About being distant.

Every single girl in the world (or at least, the most part of them) dream about having a great relationship with an amazing guy one day. And almost all these girls believe it will be like a movie. Well, this is kinda true. Once you dream about your life, make your own script and soundtrack, and live it, you are living your own movie. 
Today I'm here because I'm missing someone. Because I already have this amazing guy in my life, but like a lot of movies something "bad" happened on the way and we had to separate our bodies from each other. Long distance relationships are not supposed to be easy. Isn't easy even in the movies. But, when you have the chance to feel this for real, you see how painful it could be without any effort. Felipe and I met at college, seven months ago. Was in a clody day of november, when he passed by me near the cafeteria and we lost ourselves in each other eyes. I thought he was the most beautiful guy I've ever seen there, and I stared at him for a long time until I realize he was looking back. We ate, staring and I felt so nervous that I can't explain. Some days after that first time I saw him again at lunch time and now I cound't eat. I was looking to him everytime even being so ashamed, and so was him. When I "finished" my meal I went to pick up some coffee. Seconds after he was behind me, also picking a little bit of coffee (that he didn't drink) and started to talk to me. I got serious nervous but I talked properly. He asked me to add him on facebook, I said yes, and when I went back to my sit I spilled coffee all over me because my hand was shaking. Now me and him laugh about all this. We've being "together" this whole seven months without dating. Yep, believe me if you can. He didn't ask because we knew that sooner or later he would travel to the US and spent almost one year and two months far away. 

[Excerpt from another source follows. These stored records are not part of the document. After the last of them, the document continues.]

(* ===== verification/ChartFiles.v ===== *)
(** * internal/helm/helm.go: the embedded chart

    [LoadChart] walks the chart that is embedded in the program, hands its files to
    Helm's loader under their paths below the chart, and puts the program's version
    in.  The loader is Helm's, a parameter. *)
From S2P Require Import Prelude GoStrings.
From stdpp Require Import options.

(** An embedded directory, its entries in the order of [fs.ReadDir]. *)
Inductive tree : Type :=
  | File (data : string)
  | Dir (entries : list (string * tree)).

Definition rootDir : string := "pv-migrate".

(** [fs.WalkDir] over what is embedded, whose reads do not fail: the files with
    their paths. *)
Fixpoint walk (path : string) (t : tree) : list (string * string) :=
  match t with
  | File data => [(path, data)]
  | Dir entries => concat (map (fun e : string * tree => walk (path +:+ "/" +:+ e.1) e.2) entries)
  end.

(** [filepath.Rel] for a path below the base; anything else would be an error. *)
Definition Rel (base path : string) : result string :=
  match CutPrefix path (base +:+ "/") with
  | Some rest => Ok rest
  | None => if decide (path = base) then Ok "." else Err (ErrNew "Rel: can't make path relative")
  end.

Record BufferedFile : Type := mkFile { Name : string; Data : string }.

Definition buffered (f : string * string) : result BufferedFile :=
  relativePath ← wrap_err "failed to relativize path: %w" (Rel rootDir f.1);
  Ok (mkFile relativePath f.2).

Definition chartAsBufferedFiles (chartFS : tree) : result (list BufferedFile) :=
  wrap_err "failed to walk chart directory: %w" (mapM buffered (walk rootDir chartFS)).

Record Metadata : Type := mkMetadata { Version : string; AppVersion : string }.

Section Load.
Context {Templates : Type} (LoadFiles : list BufferedFile -> result (Metadata * Templates)).

Definition LoadChart (chartFS : tree) (version : string) : result (Metadata * Templates) :=
  files ← wrap_err "failed to get chart files: %w" (chartAsBufferedFiles chartFS);
  helmChart ← wrap_err "failed to load chart: %w" (LoadFiles files);
  Ok (if decide (version = "") then helmChart else (mkMetadata version version, helmChart.2)).
End Load.

(** ** Lemmas *)

(** Induction over the entries of the directories too. *)
Lemma tree_ind' (P : tree -> Prop) :
  (forall data, P (File data)) -> (forall entries, Forall (fun e => P e.2) entries -> P (Dir entries)) -> forall t, P t.
Proof.
  intros Hf Hd. fix IH 1. intros [data|entries]; [apply Hf|]. apply Hd. induction entries as [|e entries IHe]; by constructor.
Qed.

(** Below another directory the paths are those below it, prefixed. *)
Lemma walk_below base path t : walk (base +:+ "/" +:+ path) t = (fun f => (base +:+ "/" +:+ f.1, f.2)) <$> walk path t.
Proof.
  revert path. induction t as [data|entries IH] using tree_ind'; intros path; [done|]. cbn.
  induction IH as [|e entries He _ IHs]; [done|]. cbn. rewrite fmap_app, <- IHs. f_equal.
  rewrite <- He. f_equal. by rewrite !app_assoc_str.
Qed.

Lemma Rel_below base rest : Rel base (base +:+ "/" +:+ rest) = Ok rest.
Proof. unfold Rel. by rewrite (proj2 (CutPrefix_Some _ _ rest)) by by rewrite app_assoc_str. Qed.

Lemma buffered_one p d : buffered (rootDir +:+ "/" +:+ p, d) = Ok (mkFile p d).
Proof.
  assert (Rel rootDir (rootDir +:+ "/" +:+ p) = Ok p) as E by apply Rel_below.
  unfold buffered. cbn [fst snd]. by rewrite E.
Qed.

Lemma buffered_below fs : mapM buffered ((fun f : string * string => (rootDir +:+ "/" +:+ f.1, f.2)) <$> fs) =
  Ok ((fun f => mkFile f.1 f.2) <$> fs).
Proof.
  induction fs as [|[p d] fs IH]; [done|]. rewrite fmap_cons. cbn [mapM fst snd]. rewrite buffered_one.
  cbn [mbind result_bind]. by rewrite IH.
Qed.

Lemma chart_walk_root entries : walk rootDir (Dir entries) =
  (fun f : string * string => (rootDir +:+ "/" +:+ f.1, f.2)) <$> concat (map (fun e : string * tree => walk e.1 e.2) entries).
Proof.
  cbn [walk]. induction entries as [|e entries IH]; [done|]. cbn [map concat]. rewrite fmap_app, IH. f_equal. apply walk_below.
Qed.

(** ** Property *)

(** The loader is handed every file of the chart, once each and in the order of the
    walk, under its path below the chart's directory; what it makes of them has the
    program's version in both places, unless that is empty. *)
Theorem chart_loaded {Templates} (LoadFiles : list BufferedFile -> result (Metadata * Templates)) entries version :
  let files := (fun f => mkFile f.1 f.2) <$> concat (map (fun e : string * tree => walk e.1 e.2) entries) in
  LoadChart LoadFiles (Dir entries) version =
    match LoadFiles files with
    | Ok (metadata, templates) => Ok (if decide (version = "") then metadata else mkMetadata version version, templates)
    | Err e => Err (Errorf "failed to load chart: %w" [AWrap e])
    end.
Proof.
  intros files. unfold LoadChart, chartAsBufferedFiles.
  rewrite chart_walk_root. rewrite buffered_below. cbn [wrap_err mbind result_bind]. fold files.
  destruct (LoadFiles files) as [[metadata templates]|e]; [|done]. cbn. by case_decide.
Qed.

Well, this happened. Almost one month ago he took a flight to Detroit, MI and I don't have him next to me anymore. I won't lie, it hurts a lot. Have to say goodbye to someone you love isn't a nice thing. Even knowing that what you feel for each other is strong and real. But I didn't get sad. I know that is necessary and good for his future and I've to be happy for him. As I am. 

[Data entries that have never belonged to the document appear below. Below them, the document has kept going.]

(* ===== verification/BucketRequest.v ===== *)
(** * internal/bucketstorage: the request

    [bucketstorage.Request], less its writer and logger.  Durations are their
    nanoseconds. *)
From S2P Require Import Prelude.
From stdpp Require Import options.

Definition DirectionBackup : string := "backup".
Definition DirectionRestore : string := "restore".

(** [DefaultPrefix] *)
Definition DefaultPrefix : string := "pv-migrate".

Record Request : Type := mkRequest {
  ID : string;
  ImageTag : string;
  ChartVersion : string;
  Direction : string;
  KubeconfigPath : string;
  Context : string;
  req_Namespace : string;
  PVCName : string;
  IgnoreMounted : bool;
  NonRoot : bool;
  Detach : bool;
  NoCleanup : bool;
  NoCleanupOnFailure : bool;
  DeleteExtraneousFiles : bool;
  Backend : string;
  Bucket : string;
  S3Provider : string;
  Endpoint : string;
  Region : string;
  AccessKey : string;
  SecretKey : string;
  StorageAccount : string;
  StorageKey : string;
  GCSServiceAccountJSON : string;
  GCSBucketPolicyOnly : option bool;
  req_Name : string;
  Prefix : string;
  Path : string;
  RcloneConfigFile : string;
  Remote : string;
  RcloneExtraArgs : string;
  ArchiveFile : string;
  CompressionLevel : Z;
  Snapshot : bool;
  FromSnapshot : string;
  SnapshotClass : string;
  KeepSnapshot : bool;
  Flush : string;
  FlushContainer : string;
  FlushCommand : list string;
  FlushUser : string;
  FlushPassword : string;
  FlushPasswordSecret : string;
  HelmTimeout : Z;
  HelmValuesFiles : list string;
  HelmValues : list string;
  HelmFileValues : list string;
  HelmStringValues : list string;
  StructuredLogs : bool;
  ColorOutput : bool
}.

Adapt your day having to do others things to fill the spaces of time that you use to be with this person its difficult. You pass the whole 24h thinking that you should be doing other thing but you can't. And when you realize, you're crying as a child because you miss this person so much that you could run miles and miles just to see him/her again. I never thought that the first two weeks would be like it was. Clody, sad and lonely. Even talking to him eveyday I felt the profund depression that my heart have now because his not here. 

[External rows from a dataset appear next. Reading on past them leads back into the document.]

Lemma prepare_mwp c :
  mwp start (prepareSnapshotSource c req source releaseName)
    (fun st r => open st = None /\ held st = false /\
                 match r with Ok src => prepared st src | Err _ => taken_back st end).
Proof.
  unfold prepareSnapshotSource. cbv zeta. rewrite mwp_try. cbn [mwp ask]. split; [done|].
  intros [u|e]; [|by repeat split; auto]. change (next start _ _ _) with start. rewrite mwp_try.
  eapply (mwp_mono _ _ _ _ (fun st (_ : result ()) => st = start)).
  { case_decide; [|done]. cbn. by split. }
  intros st [u1|e] ->; [|by repeat split; auto].
  rewrite mwp_try. eapply mwp_mono; [apply ensureSnapshot_mwp|].
  intros st [[name created]|e] He.
  2: { destruct He as (H1 & H2 & H3 & H4). injection H3 as H5 H6 H7. split; [done|]. split; [done|].
       split; [by rewrite H7|]. cbn in H4. rewrite H5. tauto. }
  destruct He as ((H1 & H2 & H3 & H4 & H5 & H6) & -> & ->).
  assert (FromSnapshot req = "" -> snap st = IsCut) as Hcut.
  { intros E. rewrite H6, decide_False; [done|]. by intros []. }
  rewrite mwp_bind. apply (mwp_mono _ _ _ _ (fun st' (body : result Info * bool) =>
    open st' = None /\ held st' = false /\ waited st' = true /\ snap st' = snap st /\
    has_clone st' = (if body.2 then HasClone else NoClone) /\
    (is_Ok body.1 = true -> ready st' = true /\ body.2 = true))).
  - rewrite mwp_bind. cbn [mwp ask]. split; [by repeat split|]. intros [u2|e].
    2: { by repeat split. }
    unfold cloneSnapshot. rewrite mwp_bind. cbn [mwp ask]. split; [by repeat split|]. intros [u3|e].
    2: { by repeat split. }
    rewrite mwp_bind. apply mwp_still; [|by intros [i|e]; cbn; repeat split].
    eapply all_calls_mono; [|apply New_still]. intros X e H. apply H.
  - intros st' [[i|e] cloneCreated] (I1 & I2 & I3 & I4 & I5 & I6); cbn [fst snd is_Ok] in *.
    + destruct (I6 eq_refl) as [I7 ->]. cbn. repeat split; try done. congruence.
    + rewrite mwp_bind. eapply mwp_mono; [apply rollback_mwp; try done; congruence|].
      intros st'' _ (J1 & J2 & J3). split; [done|]. by split.
Qed.

(** The whole life of a source: prepared, and released when the run is over. *)
Definition source_life (c : ClusterClient) (failed : bool) : io (result snapshotSource) :=
  r ← prepareSnapshotSource c req source releaseName;
  match r with
  | Ok src => _ ← releaseSnapshotSource req src failed; Ret r
  | Err e => Ret r
  end.

Definition leaves_source (failed : bool) : bool :=
  Detach req || NoCleanup req || (failed && NoCleanupOnFailure req).

Lemma source_life_mwp c failed :
  mwp start (source_life c failed)
    (fun st r => open st = None /\ held st = false /\
       match r with
       | Ok src => if leaves_source failed then prepared st src
                   else has_clone st = CloneRemoved /\ (KeepSnapshot req = true -> snap st <> Removed)
       | Err _ => taken_back st
       end).
Proof.
  unfold source_life. rewrite mwp_bind. eapply mwp_mono; [apply prepare_mwp|].
  intros st [src|e] (Ho & Hh & Hr); [|by split].
  unfold releaseSnapshotSource, leaves_source. destruct (Detach req); [exact (conj Ho (conj Hh Hr))|]. cbn [orb].
  destruct (NoCleanup req || failed && NoCleanupOnFailure req); [exact (conj Ho (conj Hh Hr))|]. cbn [orb].
  destruct Hr as (H1 & H2 & H3 & H4 & H5 & H6 & H7).
  unfold removeSnapshotSource. rewrite H4, H5, H6, H7.
  rewrite mwp_bind, mwp_bind, mwp_try. cbn [mwp ask]. split; [by split|]. intros [u|e].
  2: { cbn. repeat split; try done. intros _. rewrite H3. by case_decide. }
  unfold snapshot_read. destruct (decide (FromSnapshot req <> "")) as [E|E].
  { rewrite bool_decide_eq_false_2 by done. cbn. repeat split; try done. intros _. by rewrite H3. }
  assert (FromSnapshot req = "") as E' by (destruct (decide (FromSnapshot req = "")); [done|by exfalso]).
  rewrite bool_decide_eq_true_2 by done. destruct (KeepSnapshot req) eqn:Ek; cbn -[allowed next].
  - repeat split; try done. intros _. cbn. by rewrite H3.
  - split; [split; [done|]; by right|]. intros x. cbn. by repeat split.
Qed.
End Protocol.

(** ** Properties *)


Definition flush_request (kind : string) (keep : bool) : Request :=
  mkRequest "ab12" "" "" DirectionBackup "" "" "db" "data" false false false false false false
    "s3" "b" "" "" "" "" "" "" "" "" None "nightly" "" "" "" "" "" "" 0
    true "" "" keep kind "" [] "" "" "" 0 [] [] [] [] false false.

Definition live_info : Info :=
  mkInfo (mkClient "https://a" "db") (mkPVC "db" "data" [ReadWriteOnce] "pv-1" None ∅ None None)
    "node-1" None None "mysql-0" None true false false.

And the worst part is when you think that it could be lost, because life pass by and everything could happen . Even lose him for someone else. You struggle with your own thoughts, cry, and yell with yourself. YOU ARE WRONG! We love each other. That's what you say, trying to find a way to make you emotion a little bit serene. It's hard. But not impossible, Nothing is. 
Being distant make you think about zillion things. Good and bad. But also make strong the bond that connect you and this person and this is amazing. Sometimes you need to be far to understand that you're meant to be near. And today I'm like this. Positive. Because I know, in the bottom part of my soul that I'll be safe and sound while he's around.
Far or not.
If you are living this type of experience you probably know what I'm talking about, and also know that I'm not getting crazy here. Long distance can take forever, but if you believe in your feelings and what your partner feels you'll never let this die. Love is a little seed that you take care daily and you watch it grow up strong and beautiful, because you know you're working for that. My uninvited advice is: Love eveyday a little bit more and show how special this person is to you even not being where you are. This will make the whole difference in the world you'll see.
Because believe me, like it says in 1st Corinthians 13:13
"And now abideth faith, hope, love, these three, but the greatest of these is love."